### [Aim of the task]
Pull out each line of the data that includes the word "Hout".

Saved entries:
(** C2.  When the transcript request is answered 2xx with a payload
    that has no transcript entries ([callTranscripts] absent or the
    empty list), the transcript operation does not raise: it returns
    the object [{"error": "No transcript found for this call"}], and
    the dispatch layer wraps that object as a result. *)
Theorem no_transcript_is_a_soft_error
    self call_id w req status_code text payload :
  In req (issued (get_call_transcript self call_id) w) ->
  remote w req = Response status_code text (inr (PyDict payload)) ->
  is_success status_code = true ->
  dict_get payload "callTranscripts" (PyList []) = PyList [] ->
  outcome (get_call_transcript self call_id) w =
    Ok (PyDict [("error", PyStr "No transcript found for this call")])
  /\ forall d,
       dict_lookup "call_id" d = Some call_id ->
       outcome (handle_call_tool self "get_call_transcript" (Some d)) w =
         Ok (result_envelope
               (PyDict [("error", PyStr "No transcript found for this call")])).
Proof.
  intros Hin Hremote Hstatus Hnone.
  assert (outcome (get_call_transcript self call_id) w =
          Ok (PyDict [("error", PyStr "No transcript found for this call")]))
    as Hout.
  { rewrite (get_call_transcript_answered self call_id w req Hin), Hremote.
    unfold interpret. rewrite Hstatus. cbn [rbind].
    unfold get_call_transcript_format. rewrite py_get_dict, Hnone.
    reflexivity. }
  split; [exact Hout |].
  intros d Hd. rewrite (handle_get_call_transcript self d call_id w Hd), Hout.
  reflexivity.
Qed.

Lemma no_transcript_witness :
  outcome (get_call_transcript example_server (PyStr "X"))
    (example_world (Response 200 "{}" (inr (PyDict [])))) =
    Ok (PyDict [("error", PyStr "No transcript found for this call")])
  /\ forall d,
       dict_lookup "call_id" d = Some (PyStr "X") ->
       outcome (handle_call_tool example_server "get_call_transcript" (Some d))
         (example_world (Response 200 "{}" (inr (PyDict [])))) =
         Ok (result_envelope
               (PyDict [("error", PyStr "No transcript found for this call")])).
Proof.
  apply (no_transcript_is_a_soft_error example_server (PyStr "X")
           (example_world (Response 200 "{}" (inr (PyDict []))))
           example_transcript_request 200 "{}" []).
  - vm_compute. left. reflexivity.
  - reflexivity.
  - reflexivity.
  - reflexivity.
Defined.

Lemma sentences_total (ss : list value) :
  forallb is_dict ss = true ->
  exists conversation, map_result format_sentence ss = Ok conversation.
Proof.
  intros H. apply map_result_total. apply Forall_forall.
  intros s Hin. rewrite forallb_forall in H. specialize (H s Hin).
  destruct s; try discriminate. eexists. reflexivity.
Qed.

(** The formatting stage on a payload whose first transcript entry
    holds the sentences [ss]. *)
Lemma get_call_transcript_format_listed call_id payload first rest ss :
  dict_lookup "callTranscripts" payload = Some (PyList (first :: rest)) ->
  py_get first "sentences" (PyList []) = Ok (PyList ss) ->
  get_call_transcript_format call_id (PyDict payload) =
  (conversation <- map_result format_sentence (firstn 50 ss) ;;
   Ok (PyDict [("call_id", call_id);
               ("conversation", PyList conversation);
               ("total_sentences", PyInt (Z.of_nat (List.length ss)));
               ("showing", PyInt (Z.min 50 (Z.of_nat (List.length ss))))]))%result.
Proof.
  intros Ht Hs. unfold get_call_transcript_format.
  rewrite py_get_dict. unfold dict_get. rewrite Ht.
  cbn [rbind truthy negb py_getitem_0]. rewrite Hs. reflexivity.
Qed.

### [Result of the task]
    as Hout.
  split; [exact Hout |].
  intros d Hd. rewrite (handle_get_call_transcript self d call_id w Hd), Hout.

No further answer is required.